TRY IT: All records are to be restated exactly, each line as it reads.
++++ GIVEN ENTRIES
Lemma init_module_wp Q w :
  (forall dev, dev ∉ cd_regions (w_chrdevs w) -> MKDEV (MAJOR dev) aesd_minor = dev ->
     Q 0 (initialised dev w)) ->
  (forall r w', r < 0 -> w_chrdevs w' = w_chrdevs w -> w_heap w' = w_heap w -> Q r w') ->
  wp aesd_init_module Q w.
Proof.
  intros Hok Hfail. unfold aesd_init_module. wp_steps.
  destruct (alloc_region_spec (w_chrdevs w) aesd_minor 1) as [(dev & Hpos & Hnew & Hmk & E)|(err & Herr & E)];
    rewrite E; wp_steps.
  - rewrite Z.ltb_irrefl. unfold aesd_setup_cdev. wp_steps. simpl. rewrite Hmk.
    destruct (cdev_add_spec (Chrdevs ({[dev]} ∪ cd_regions (w_chrdevs w)) (cd_live (w_chrdevs w))) dev 1)
      as [E'|(err & Herr & E')]; rewrite E'; wp_steps.
    + simpl. by apply Hok.
    + rewrite (proj2 (Z.eqb_neq err 0)) by lia. simpl. wp_steps.
      apply Hfail; [done| |done]. simpl. rewrite unregister_spec. simpl.
      destruct (w_chrdevs w). simpl in *. f_equal. clear -Hnew. set_solver.
  - rewrite (proj2 (Z.ltb_lt err 0)) by done. wp_steps. by apply Hfail.
Qed.

Definition pair_obj (ec : aesd_buffer_entry * bytes) : list (loc * bytes) :=
  entry_obj (fst ec) (snd ec).

Lemma pair_objs_zip es cs :
  concat (pair_obj <$> zip es cs) = live_objs es cs.
Proof.
  revert cs. induction es as [|e es IH]; intros [|c cs]; try done. simpl.
  rewrite live_objs_cons. f_equal. apply IH.
Qed.

Lemma pair_objs_zero n :
  concat (pair_obj <$> ((fun e => (e, [])) <$> replicate n zero_entry)) = [].
Proof. induction n as [|n IH]; [done|]. simpl. exact IH. Qed.
(** *** The driver provides the server's device *)

#[export] Instance driver_dev_laws (F : heap) : FileDevLaws driver_dev.
Proof.
  refine (Build_FileDevLaws driver_dev (driver_is F) KMALLOC_MAX_SIZE _ _ _ _ _ _ _).
  - unfold KMALLOC_MAX_SIZE. lia.
  - intros w a ps Hd. apply (di_rep _ _ _ _ Hd).
  - intros w a ps fd w' Hd Hopen. simpl in Hopen.
    destruct (sys_open w) as [[filp w2]|] eqn:E; [|done]. injection Hopen as <- <-.
    apply (wp_run _ _ _ _ _ E (sys_open_wp F w a ps Hd)).
  - intros w a ps fd bs Hd [pos Hpos] Hbs.
    destruct (driver_is_open _ _ _ _ _ _ Hd Hpos) as (filp & -> & _). simpl.
    pose proof (perform_wp _ (- EBADF) w _ (sys_write_wp F w a ps _ pos filp bs Hd Hpos eq_refl Hbs)) as H.
    destruct H as [(? & _ & ?)|?]; [by left|by right].
  - intros w a ps fd pos n Hd Hpos _ Hn.
    destruct (driver_is_open _ _ _ _ _ _ Hd Hpos) as (filp & -> & _). simpl.
    pose proof (perform_wp _ (- EBADF, []) w _ (sys_read_wp F w a ps _ pos filp n Hd Hpos eq_refl Hn)) as [H1 H2].
    destruct (perform (sys_read filp n) (- EBADF, []) w) as [r w']. simpl in *. exists w'. by rewrite H1.
  - intros w a ps fd pos arg Hd Hpos H1 H2.
    destruct (driver_is_open _ _ _ _ _ _ Hd Hpos) as (filp & -> & _). simpl.
    apply (perform_wp _ (- EBADF) w _ (sys_seekto_wp F w a ps _ pos filp arg Hd Hpos eq_refl H1 H2)).
  - intros w a ps fd Hd. simpl. destruct fd as [|filp|filp]; simpl.
    + rewrite delete_id; [done|]. destruct (ps !! 0) eqn:E; [|done]. apply (di_pos _ _ _ _ Hd) in E. lia.
    + by eapply driver_is_close.
    + rewrite delete_id; [done|]. destruct (ps !! Z.neg filp) eqn:E; [|done]. apply (di_pos _ _ _ _ Hd) in E. lia.
Defined.

Lemma driver_dev_reliable F : kmalloc_succeeds -> dev_reliable driver_dev (driver_dev_laws F).
Proof.
  intros Hk. split.
  - intros w a ps Hd. simpl. pose proof (sys_open_wp F w a ps Hd) as H.
    apply wp_Done in H as (filp & w' & -> & _). by eexists.
  - intros w a ps fd bs Hd [pos Hpos] Hbs Hlen. simpl in Hlen.
    destruct (driver_is_open _ _ _ _ _ _ Hd Hpos) as (filp & -> & _). simpl.
    rewrite zlen_app in Hlen. pose proof (zlen_nonneg (pending a)). pose proof (zlen_pos bs Hbs).
    pose proof (perform_wp _ (- EBADF) w _ (sys_write_wp F w a ps _ pos filp bs Hd Hpos eq_refl Hbs)) as H'.
    destruct H' as [(_ & Hnull & _)|[-> _]]; [|lia].
    exfalso. eapply Hk; [|exact Hnull]. unfold MAX_RW_COUNT, KMALLOC_MAX_SIZE in *. lia.
Qed.
End device.

Lemma sample_kmalloc_succeeds : kmalloc_succeeds.
Proof.
  intros n h Hn. simpl. rewrite (proj2 (Z.eqb_neq n 0)), (proj2 (Z.leb_le n KMALLOC_MAX_SIZE)) by lia. done.
Qed.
++++++++
ANSWER TO THE EXERCISE:
Lemma init_module_wp Q w :
  (forall dev, dev ∉ cd_regions (w_chrdevs w) -> MKDEV (MAJOR dev) aesd_minor = dev ->
     Q 0 (initialised dev w)) ->
  (forall r w', r < 0 -> w_chrdevs w' = w_chrdevs w -> w_heap w' = w_heap w -> Q r w') ->
  wp aesd_init_module Q w.
Proof.
  intros Hok Hfail. unfold aesd_init_module. wp_steps.
  destruct (alloc_region_spec (w_chrdevs w) aesd_minor 1) as [(dev & Hpos & Hnew & Hmk & E)|(err & Herr & E)];
    rewrite E; wp_steps.
  - rewrite Z.ltb_irrefl. unfold aesd_setup_cdev. wp_steps. simpl. rewrite Hmk.
    destruct (cdev_add_spec (Chrdevs ({[dev]} ∪ cd_regions (w_chrdevs w)) (cd_live (w_chrdevs w))) dev 1)
      as [E'|(err & Herr & E')]; rewrite E'; wp_steps.
    + simpl. by apply Hok.
    + rewrite (proj2 (Z.eqb_neq err 0)) by lia. simpl. wp_steps.
      apply Hfail; [done| |done]. simpl. rewrite unregister_spec. simpl.
      destruct (w_chrdevs w). simpl in *. f_equal. clear -Hnew. set_solver.
  - rewrite (proj2 (Z.ltb_lt err 0)) by done. wp_steps. by apply Hfail.
Qed.

Definition pair_obj (ec : aesd_buffer_entry * bytes) : list (loc * bytes) :=
  entry_obj (fst ec) (snd ec).

Lemma pair_objs_zip es cs :
  concat (pair_obj <$> zip es cs) = live_objs es cs.
Proof.
  revert cs. induction es as [|e es IH]; intros [|c cs]; try done. simpl.
  rewrite live_objs_cons. f_equal. apply IH.
Qed.

Lemma pair_objs_zero n :
  concat (pair_obj <$> ((fun e => (e, [])) <$> replicate n zero_entry)) = [].
Proof. induction n as [|n IH]; [done|]. simpl. exact IH. Qed.
(** *** The driver provides the server's device *)

#[export] Instance driver_dev_laws (F : heap) : FileDevLaws driver_dev.
Proof.
  refine (Build_FileDevLaws driver_dev (driver_is F) KMALLOC_MAX_SIZE _ _ _ _ _ _ _).
  - unfold KMALLOC_MAX_SIZE. lia.
  - intros w a ps Hd. apply (di_rep _ _ _ _ Hd).
  - intros w a ps fd w' Hd Hopen. simpl in Hopen.
    destruct (sys_open w) as [[filp w2]|] eqn:E; [|done]. injection Hopen as <- <-.
    apply (wp_run _ _ _ _ _ E (sys_open_wp F w a ps Hd)).
  - intros w a ps fd bs Hd [pos Hpos] Hbs.
    destruct (driver_is_open _ _ _ _ _ _ Hd Hpos) as (filp & -> & _). simpl.
    pose proof (perform_wp _ (- EBADF) w _ (sys_write_wp F w a ps _ pos filp bs Hd Hpos eq_refl Hbs)) as H.
    destruct H as [(? & _ & ?)|?]; [by left|by right].
  - intros w a ps fd pos n Hd Hpos _ Hn.
    destruct (driver_is_open _ _ _ _ _ _ Hd Hpos) as (filp & -> & _). simpl.
    pose proof (perform_wp _ (- EBADF, []) w _ (sys_read_wp F w a ps _ pos filp n Hd Hpos eq_refl Hn)) as [H1 H2].
    destruct (perform (sys_read filp n) (- EBADF, []) w) as [r w']. simpl in *. exists w'. by rewrite H1.
  - intros w a ps fd pos arg Hd Hpos H1 H2.
    destruct (driver_is_open _ _ _ _ _ _ Hd Hpos) as (filp & -> & _). simpl.
    apply (perform_wp _ (- EBADF) w _ (sys_seekto_wp F w a ps _ pos filp arg Hd Hpos eq_refl H1 H2)).
  - intros w a ps fd Hd. simpl. destruct fd as [|filp|filp]; simpl.
    + rewrite delete_id; [done|]. destruct (ps !! 0) eqn:E; [|done]. apply (di_pos _ _ _ _ Hd) in E. lia.
    + by eapply driver_is_close.
    + rewrite delete_id; [done|]. destruct (ps !! Z.neg filp) eqn:E; [|done]. apply (di_pos _ _ _ _ Hd) in E. lia.
Defined.

Lemma driver_dev_reliable F : kmalloc_succeeds -> dev_reliable driver_dev (driver_dev_laws F).
Proof.
  intros Hk. split.
  - intros w a ps Hd. simpl. pose proof (sys_open_wp F w a ps Hd) as H.
    apply wp_Done in H as (filp & w' & -> & _). by eexists.
  - intros w a ps fd bs Hd [pos Hpos] Hbs Hlen. simpl in Hlen.
    destruct (driver_is_open _ _ _ _ _ _ Hd Hpos) as (filp & -> & _). simpl.
    rewrite zlen_app in Hlen. pose proof (zlen_nonneg (pending a)). pose proof (zlen_pos bs Hbs).
    pose proof (perform_wp _ (- EBADF) w _ (sys_write_wp F w a ps _ pos filp bs Hd Hpos eq_refl Hbs)) as H'.
    destruct H' as [(_ & Hnull & _)|[-> _]]; [|lia].
    exfalso. eapply Hk; [|exact Hnull]. unfold MAX_RW_COUNT, KMALLOC_MAX_SIZE in *. lia.
Qed.
End device.

Lemma sample_kmalloc_succeeds : kmalloc_succeeds.
Proof.
  intros n h Hn. simpl. rewrite (proj2 (Z.eqb_neq n 0)), (proj2 (Z.leb_le n KMALLOC_MAX_SIZE)) by lia. done.
Qed.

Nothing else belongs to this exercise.